CenturyLink Completes $1.86B Data Center Business Sale
Another day, another data center sale. The latest: CenturyLink (CTL) announced today that it has completed the $1.86 billion sale of its cloud data centers and colocation business to a group of funds.
In addition to cash, the telecom company gets a 10 percent stake in the consortium’s newly-formed global infrastructure company, Cyxtera Technologies.
CenturyLink said it would use net after-tax proceeds from the sale to help fund its $34 billion acquisition of Level 3 Communications, which was announced in October and is expected to close in the third quarter of this year.
The news comes the day after Equinix announced the completion of its $3.6 billion all-cash purchase of 29 Verizon data centers. A separate report reveals Verizon has sold certain cloud and managed hosting assets to IBM.
Focus on Network Infrastructure
Both Verizon and CenturyLink are regrouping to focus on network-centric services.
Under terms of the CenturyLink agreement, Cyxtera assumes ownership of CenturyLink’s 57 data centers. Approximately 700 CenturyLink employees will transition to Cyxtera.
The sale frees up the large amount of capital required to run physical data centers so CenturyLink can focus on its network infrastructure and IT services, the company said.
CenturyLink retains its hosting and cloud assets, and it will continue to offer colocation services as part of its hybrid IT offerings through the commercial relationship with Cyxtera.
“This sale allows CenturyLink to drive greater focus on our network infrastructure while still having the ability to sell colocation services in these data centers,” CEO and President Glen F. Post III said in a statement.

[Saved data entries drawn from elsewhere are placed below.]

(* ===== verification/McMemberEx.v ===== *)
(** * MCMemberRecord requests: where the membership is lost, and examples

    Three ways the handlers lose track of a group, each stated for any state and run on
    a small subnet, and the subnet on which the properties of the other files are
    tried: two ports, one of them with an alias GUID. *)

From S2P Require Import Prelude IbTypes Pkey Rate Mgrp MgrpOk MgrpOps MgrpDrop.
From S2P Require Import McMember McMemberOk McMemberThm McMemberSpec McMemberTrip McMemberNew McTree.

Open Scope Z_scope.

Section Lost.
Context {BO : ByteOrder}.
Implicit Types s : mc_subn.
Implicit Types m : osm_mgrp.

(** ** A full member that is never counted out *)

Lemma left_bits_testbit al js i :
  0 ≤ i < 4 → Z.testbit (left_bits al js) i = Z.testbit (ma_scope_state al) i && negb (Z.testbit js i).
Proof.
  intros Hi. unfold left_bits, leave_state, state_bits.
  rewrite Z.land_spec, Z.lnot_spec, !Z.land_spec by lia. change 0x0f with (Z.ones 4).
  rewrite Z.ones_spec_low by lia. by rewrite !andb_true_r.
Qed.

Lemma land_1 x : Z.land x 1 = Z.b2z (Z.testbit x 0).
Proof. change 1 with (Z.ones 1) at 1. rewrite Z.land_ones by lia. change (2 ^ 1) with 2. by rewrite <- Z.bit0_mod. Qed.

(** C40. When the only full member of a group joined both as a full and as a
    send-only full member and leaves with the FULL bit alone, its entry is removed although
    it still has the other bit, and the counter is left alone because it has: the group
    stays without a full member, though others may be in it, with a counter of one, and
    is not cleaned up. *)
Theorem full_member_leaked s g m k al rec :
  mc_wf s → mgrps s !! g = Some m → mcm_alias_port_tbl m !! k = Some al → full_members m = 1 →
  Z.testbit (ma_scope_state al) 0 = true → Z.testbit (ma_scope_state al) 3 = true →
  Z.testbit (mr_scope_state rec) 0 = true → Z.testbit (mr_scope_state rec) 3 = false →
  ∃ rec' s' m', osm_mgrp_remove_port s g k rec = Some (false, rec', s') ∧ mgrps s' !! g = Some m' ∧
    mcm_alias_port_tbl m' = delete k (mcm_alias_port_tbl m) ∧ full_members m' = 1 ∧
    fulls (mcm_alias_port_tbl m') = 0 ∧ osm_mgrp_cleanup s' g = Some s'.
Proof.
  intros W Hg Hk Hn A0 A3 R0 R3.
  destruct (remove_port_ok s g m k al rec W Hg Hk) as (s' & E & W' & HG & _).
  set (js := mr_scope_state rec) in *.
  pose proof (left_bits_testbit al js 0 ltac:(lia)) as L0. rewrite A0, R0 in L0.
  pose proof (left_bits_testbit al js 3 ltac:(lia)) as L3. rewrite A3, R3 in L3.
  assert (Hlose : loses_full al js = false).
  { unfold loses_full. rewrite (full_bits (left_bits al js)), L3, orb_true_r. apply andb_false_r. }
  assert (Hstay : stays m al js = false).
  { unfold stays, keeps_member, bits_set. change IB_JOIN_STATE_FULL with 1. rewrite !land_1, L0, Hn.
    unfold state_bits. rewrite Z.land_spec, A0. cbn. apply andb_false_r. }
  rewrite Hlose in E, HG. cbn [andb after_leave] in E, HG.
  unfold left_mgrp, left_members in HG. rewrite Hstay, Hlose in HG.
  eexists _, s', _. split; [exact E|]. rewrite HG. split; [apply lookup_insert_eq|].
  assert (Hfull : ma_full al = true) by (unfold ma_full; by rewrite full_bits, A0).
  pose proof (mc_full _ W _ _ Hg) as Hf. unfold full_wf in Hf.
  pose proof (fulls_delete _ _ _ Hk) as Hd. rewrite Hfull in Hd. simpl in Hd.
  pose proof (fulls_nonneg (delete k (mcm_alias_port_tbl m))).
  split_and!; [done|cbn; lia|cbn; lia|].
  eapply mgrp_cleanup_keeps; [rewrite HG; apply lookup_insert_eq|cbn; lia].
Qed.

(** ** A member whose GUID went to another port *)

(** A join for a GID that is a member on another port than the one it now belongs
    to, of a port the group does not have, reads the new entry after
    [insert_alias_guid] freed it. *)
Theorem moved_alias_freed s g m port mcmr proxy old :
  mgrps s !! g = Some m → mcm_port_tbl m !! port = None →
  mcm_alias_port_tbl m !! interface_id (mr_port_gid mcmr) = Some old →
  osm_mgrp_add_port s g port mcmr proxy = None.
Proof.
  intros Hg Hp Hk. unfold osm_mgrp_add_port. rewrite Hg. cbn [mbind option_bind]. rewrite Hp.
  unfold insert_alias_guid. cbn [alias_guid osm_mcm_alias_guid_new]. by rewrite Hk.
Qed.

(** ** A member that is told it stays in a group that is gone *)

(** The last full member that keeps another bit is kept, then goes with the group; the
    reply has the bit. *)
Lemma gone_group_reply s g m k al rec :
  mc_wf s → mgrps s !! g = Some m → mcm_alias_port_tbl m !! k = Some al → full_members m = 1 →
  well_known m = false →
  let js := mr_scope_state rec in
  stays m al js = true → loses_full al js = true →
  ∃ rec' s', osm_mgrp_remove_port s g k rec = Some (true, rec', s') ∧ mgrps s' = delete g (mgrps s) ∧
    state_bits (mr_scope_state rec') = left_bits al js ∧ left_bits al js ≠ 0.
Proof.
  intros W Hg Hk Hn Hwk js Hst Hl.
  destruct (remove_port_ok s g m k al rec W Hg Hk) as (s' & E & W' & HG & _). fold js in E, HG.
  rewrite Hl, Hn in E, HG. cbn [andb Z.eqb Pos.eqb] in E, HG. eexists _, s'. split; [exact E|].
  destruct (left_members_fields m k al js) as (_ & _ & F3 & _). split_and!.
  - rewrite HG. unfold after_leave, left_mgrp. cbn. by rewrite F3, Hwk.
  - rewrite Hst. cbn. apply (left_alias_bits al js).
  - by eapply stays_left.
Qed.
End Lost.

(** ** A small subnet *)

#[local] Instance ex_mc_order : ByteOrder := true.

Definition ex_pkeys : osm_pkey_tbl :=
  (osm_pkey_tbl_set (PkeyTbl ∅ [] [] ∅ 0 0 0 0 0) 0 [0xffff] false true).2.
Definition ex_link : ib_port_info := PortInfo 0x40 2 0x40 0 0.
Definition ex_port (guid : Z) : sa_port := SaPort guid (Physp guid ex_pkeys) guid ex_link.
Definition ex_prefix : Z := cl_hton64 0xFE80000000000001.

(** GUID 17 is an alias of the port [of_17]. *)
Definition ex_subn (of_17 : Z) : sa_subn :=
  SaSubn {[1 := ex_port 1; 2 := ex_port 2; 17 := ex_port of_17]}
    [None; Some (ex_port 1); Some (ex_port 2)] ex_prefix false false true false 63 4 3 0xC0FF.

Definition ex_mgid (last : Z) : list Z :=
  [0xff; 0x12; 0x60; 0x1b; 0xff; 0xff; 0; 0; 0; 0; 0; 1; 0xff; 0; 0; last].

Definition ex_rec (mgid : list Z) (guid join_state : Z) : ib_member_rec :=
  MemberRec mgid (Gid ex_prefix guid) 0 0 0 0 0xffff 0 0 0 join_state false.

(** A Set from the port with the LID for the GUID. *)
Definition ex_join (lid : Z) (mgid : list Z) (guid join_state : Z) : sa_mad :=
  SaMad IB_MAD_METHOD_SET (cl_hton16 lid) 0 REQUIRED_MC_CREATE_COMP_MASK (ex_rec mgid guid join_state).
Definition ex_leave (lid : Z) (mgid : list Z) (guid join_state : Z) : sa_mad :=
  leave_of (ex_join lid mgid guid join_state).

Definition mc_empty : mc_subn := McSubn ∅ ∅ 0 ∅ ∅ ∅ false 0 [].

Lemma mc_empty_wf subn : sa_wf subn mc_empty.
Proof.
  split; [constructor|done]; [constructor|constructor|done]; try done.
  - intros p. constructor.
  - intros p a. cbn. split; [intros H; by apply not_elem_of_nil in H|by intros [g H]].
  - intros x g. cbn. rewrite fmap_empty. split; [done|by intros (id & H & _)].
Qed.

(** The state after some inputs. *)
Definition ex_after (subn : sa_subn) (s : mc_subn) (es : list mc_input) : mc_subn :=
  match serve subn s es with Some (_, s) => s | None => s end.

(** *** The answers *)

Definition ex_status (r : option (sa_reply * mc_subn)) : option (list Z) :=
  match r with
  | Some (SaRespond recs, _) => Some (mr_scope_state <$> recs)
  | Some (SaError st, _) => Some [- st]
  | Some (NoReply, _) => Some []
  | None => None
  end.

(** Port 1 makes a group, port 2 joins it without being full, port 1 leaves it. *)
Definition ex_inputs : list mc_input :=
  [Request (ex_join 1 (ex_mgid 1) 1 1); Request (ex_join 2 (ex_mgid 1) 2 4); DropPort 2;
   Request (ex_leave 1 (ex_mgid 1) 1 1)].

Lemma ex_serve_answers : ∃ replies s,
  serve (ex_subn 1) mc_empty ex_inputs = Some (replies, s) ∧ mgrps s = ∅ ∧
  (λ r, ex_status (Some (r, s))) <$> replies = [Some [1]; Some [4]; Some []; Some [0]].
Proof. eexists _, _. split_and!; vm_compute; reflexivity. Qed.

(** The states the requests of an example lead to are sound. *)
Lemma ex_sound es :
  Z.of_nat (length es) < 100 →
  sa_wf (ex_subn 1) (ex_after (ex_subn 1) mc_empty es) ∧ settled (ex_after (ex_subn 1) mc_empty es) ∧
  room (ex_after (ex_subn 1) mc_empty es).
Proof.
  intros H. destruct (serve_ok (ex_subn 1) ltac:(vm_compute; discriminate) es 0 mc_empty)
    as (r & s & E & _ & W & Hs & Hb); [lia|lia|apply mc_empty_wf|done|done|].
  unfold ex_after. rewrite E. split_and!; [done|done|]. eapply fulls_below_room; [exact Hb|lia].
Qed.

Lemma ex_fit : max_mcast_lid_ho (ex_subn 1) ≤ IB_LID_MCAST_END_HO.
Proof. vm_compute. discriminate. Qed.

(** Two members of the first group, the second not full; the first is a member both
    as a full and as a send-only full member; a proxy join of the alias GUID. *)
Definition ex_two : mc_subn := ex_after (ex_subn 1) mc_empty (take 2 ex_inputs).
Definition ex_both : mc_subn :=
  ex_after (ex_subn 1) mc_empty [Request (ex_join 1 (ex_mgid 1) 1 9)].
Definition ex_proxy : mc_subn :=
  ex_after (ex_subn 1) mc_empty
    [Request (ex_join 1 (ex_mgid 1) 1 1); Request (ex_join 2 (ex_mgid 1) 17 1)].

Definition ex_group (s : mc_subn) : osm_mgrp := default (Mgrp 0 ∅ ∅ (ex_rec [] 0 0) false 0) (mgrps s !! 0).
Definition ex_member (s : mc_subn) (guid : Z) : osm_mcm_alias_guid :=
  default (McmAlias 0 0 (Gid 0 0) 0 false) (mcm_alias_port_tbl (ex_group s) !! guid).
Definition ex_result (r : option (sa_reply * mc_subn)) : sa_reply * mc_subn :=
  default (NoReply, mc_empty) r.

(** *** The properties on the subnet *)

Lemma serve_answers_witness : ∃ replies s',
  serve (ex_subn 1) mc_empty ex_inputs = Some (replies, s') ∧ length replies = 4%nat ∧
  sa_wf (ex_subn 1) s' ∧ settled s' ∧
  ∀ g m, mgrps s' !! g = Some m → fulls (mcm_alias_port_tbl m) ≤ full_members m.
Proof.
  apply (serve_answers (ex_subn 1) ex_fit ex_inputs 0 mc_empty); try (cbn; lia).
  - apply mc_empty_wf.
  - done.
  - done.
Defined.

Lemma drop_port_groups_ends_witness : ∃ s',
  drop_port_groups 1 ex_two 2 = Some s' ∧ mc_wf s' ∧ settled s' ∧
  mcm_list_of s' 2 = [] ∧ ∀ g m, mgrps s' !! g = Some m → mcm_port_tbl m !! 2 = None.
Proof.
  destruct (ex_sound (take 2 ex_inputs) eq_refl) as ([W _] & Hs & _).
  apply (drop_port_groups_ends ex_two 2 1); [exact W|exact Hs|]. vm_compute. lia.
Defined.


(** The three kinds of reply, with what decides them. *)
Lemma ex_three_replies :
  granted (ex_subn 1) ex_two (ex_leave 2 (ex_mgid 1) 2 4) ∧
  unanswered (ex_subn 1) (ex_join 3 (ex_mgid 1) 2 4) ∧
  ex_status (osm_mcmr_rcv_process (ex_subn 1) ex_two (ex_leave 2 (ex_mgid 1) 2 4)) = Some [0] ∧
  ex_status (osm_mcmr_rcv_process (ex_subn 1) ex_two (ex_join 3 (ex_mgid 1) 2 4)) = Some [] ∧
  ex_status (osm_mcmr_rcv_process (ex_subn 1) ex_two (ex_leave 1 (ex_mgid 1) 2 4))
    = Some [- IB_SA_MAD_STATUS_REQ_INVALID].
Proof.
  split.
  { split; [vm_compute; reflexivity|]. split; [vm_compute; reflexivity|].
    exists 0, (ex_group ex_two), (ex_member ex_two 2). split; [vm_compute; reflexivity|].
    split; [vm_compute; reflexivity|]. split; [vm_compute; reflexivity|].
    split; [vm_compute; discriminate|]. split; [vm_compute; reflexivity|].
    exists (ex_port 2). split; [vm_compute; reflexivity|]. vm_compute. by split. }
  split; [|vm_compute; done]. split; [vm_compute; reflexivity|].
  split; [vm_compute; reflexivity|]. split; [vm_compute; reflexivity|]. by eexists.
Qed.

(** Port 1 asks port 2's GUID out of the group and is refused. *)
Lemma member_changed_by_owner_witness :
  let req := ex_leave 1 (ex_mgid 1) 2 4 in
  let r := ex_result (osm_mcmr_rcv_process (ex_subn 1) ex_two req) in
  let m := ex_group ex_two in
  r.1 = SaError (IB_SA_MAD_STATUS_REQ_INVALID) ∧
  ((∃ m', mgrps r.2 !! 0 = Some m' ∧ mcm_alias_port_tbl m' !! 2 = Some (ex_member ex_two 2)) ∨
   (2 = req_guid req ∧ may_modify (ex_subn 1) ex_two 0 m (ex_member ex_two 2) (mad_lid req)) ∨
   (mad_method req = IB_MAD_METHOD_DELETE ∧ full_members m = 1 ∧
    ∃ al', mcm_alias_port_tbl m !! req_guid req = Some al' ∧ ma_full al' = true ∧
      may_modify (ex_subn 1) ex_two 0 m al' (mad_lid req))).
Proof.
  intros req r m. split; [vm_compute; reflexivity|].
  destruct (ex_sound (take 2 ex_inputs) eq_refl) as (W & _ & Hr).
  apply (member_changed_by_owner (ex_subn 1) ex_two req r.1 r.2 0 m 2 (ex_member ex_two 2) ex_fit W Hr);
    vm_compute; reflexivity.
Defined.

Lemma mlids_shared_only_by_option_witness :
  let req := ex_join 1 (ex_mgid 2) 1 1 in
  let r := ex_result (osm_mcmr_rcv_process (ex_subn 1) mc_empty req) in
  size (mgrps r.2) = 1%nat ∧ mlids_ok (ex_subn 1) r.2 ∧
  (consolidate_ipv6_snm_req (ex_subn 1) = false →
   ∀ i b, mboxes r.2 !! i = Some b → ∃ g, mb_mgrp_list b = [g]).
Proof.
  intros req r. split; [vm_compute; reflexivity|].
  apply (mlids_shared_only_by_option (ex_subn 1) mc_empty req r.1 r.2 ex_fit (mc_empty_wf _)).
  - done.
  - split; done.
  - reflexivity.
  - vm_compute. reflexivity.
Defined.

Lemma join_leave_roundtrip_witness :
  let s := ex_after (ex_subn 1) mc_empty (take 1 ex_inputs) in
  let req := ex_join 2 (ex_mgid 1) 2 4 in
  let s1 := (ex_result (osm_mcmr_rcv_process (ex_subn 1) s req)).2 in
  ∃ recs2 s2, osm_mcmr_rcv_process (ex_subn 1) s1 (leave_of req) = Some (SaRespond recs2, s2) ∧
    mgrps s2 = mgrps s ∧ mcm_ports s2 = mcm_ports s ∧ mgrp_mgid_tbl s2 = mgrp_mgid_tbl s ∧
    mboxes s2 = mboxes s ∧ ∀ q, mcm_list_of s2 q = mcm_list_of s q.
Proof.
  intros s req s1. destruct (ex_sound (take 1 ex_inputs) eq_refl) as (W & _ & Hr).
  apply (join_leave_roundtrip (ex_subn 1) s req 0 (ex_group s) (ex_port 2)
    [with_exactly (ex_group s).(mcmember_rec) <| mr_scope_state := 4 |>
       <| mr_port_gid := Gid ex_prefix 2 |>] s1 ex_fit W Hr);
    try (vm_compute; reflexivity).
  right. vm_compute. reflexivity.
Defined.

(** A request for an MTU above 1024 bytes and a rate below 100 Gb/s, on a 4x EDR port. *)
Lemma new_group_meets_request_witness :
  let mask := foldr Z.lor 0 [IB_MCR_COMPMASK_MTU; IB_MCR_COMPMASK_MTU_SEL; IB_MCR_COMPMASK_RATE;
    IB_MCR_COMPMASK_RATE_SEL] in
  let rec := (ex_rec (ex_mgid 1) 1 1) <| mr_mtu := 0x03 |> <| mr_rate := 0x40 + 16 |> in
  ∃ rec', mgrp_request_is_realizable (ex_subn 1) mask rec (Some ex_link) = Some (Some rec') ∧
    ∀ m, mcmember_rec m = with_exactly rec' →
      validate_more_comp_fields m rec mask = true ∧
      ((has_mtu mask = true → Z.shiftr (mr_mtu rec) 6 ≠ 2) →
       (has_rate mask = true → Z.shiftr (mr_rate rec) 6 ≠ 2) → validate_port_caps m ex_link = true).
Proof.
  intros mask rec. eexists. split; [vm_compute; reflexivity|].
  eapply (new_group_meets_request (ex_subn 1) mask rec ex_link (Some _));
    try (vm_compute; (reflexivity || discriminate || split; (reflexivity || discriminate)));
    try (intros _; vm_compute; reflexivity).
Defined.

Lemma full_member_leaked_witness :
  let rec := ex_rec (ex_mgid 1) 1 1 in
  ∃ rec' s' m', osm_mgrp_remove_port ex_both 0 1 rec = Some (false, rec', s') ∧
    mgrps s' !! 0 = Some m' ∧ mcm_alias_port_tbl m' = delete 1 (mcm_alias_port_tbl (ex_group ex_both)) ∧
    full_members m' = 1 ∧ fulls (mcm_alias_port_tbl m') = 0 ∧ osm_mgrp_cleanup s' 0 = Some s'.
Proof.
  intros rec. destruct (ex_sound [Request (ex_join 1 (ex_mgid 1) 1 9)] eq_refl) as ([W _] & _).
  apply (full_member_leaked ex_both 0 (ex_group ex_both) 1 (ex_member ex_both 1) rec W);
    vm_compute; reflexivity.
Defined.

(** Port 2 joined for the alias GUID of port 1; the GUID goes to port 2, which has no
    entry in the group and joins with it. *)
Lemma moved_alias_freed_witness :
  osm_mgrp_add_port ex_proxy 0 2 (mad_rec (ex_join 2 (ex_mgid 1) 17 1)) false = None.
Proof.
  apply (moved_alias_freed ex_proxy 0 (ex_group ex_proxy) 2 _ false (ex_member ex_proxy 17));
    vm_compute; reflexivity.
Defined.

Lemma ex_moved_request :
  osm_mcmr_rcv_process (ex_subn 2) ex_proxy (ex_join 2 (ex_mgid 1) 17 1) = None.
Proof. vm_compute. reflexivity. Qed.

Monroe, Louisiana-based CenturyLink now focuses most heavily on network and data systems management, big data analytics, managed security services, hosting, cloud and IT consulting services. The company provides broadband, voice, video, advanced data and managed network services in the U.S. and internationally.
Level 3 Deal
Meanwhile, CenturyLink’s acquisition of Level 3 (LVLT) is moving closer to completion. Shareholders of both companies and several states have approved the deal.
On Friday, CenturyLink announced the leadership team that will run the combined company. Dean Douglas, who currently oversees the channel program, will remain the head of the program post-merger.
The combined companies will leverage CenturyLink’s enterprise footprint and Level 3’s global reach into more than 60 countries. The company will also invest in the “reach and speeds” of its broadband infrastructure for small businesses and consumers, CenturyLink has said.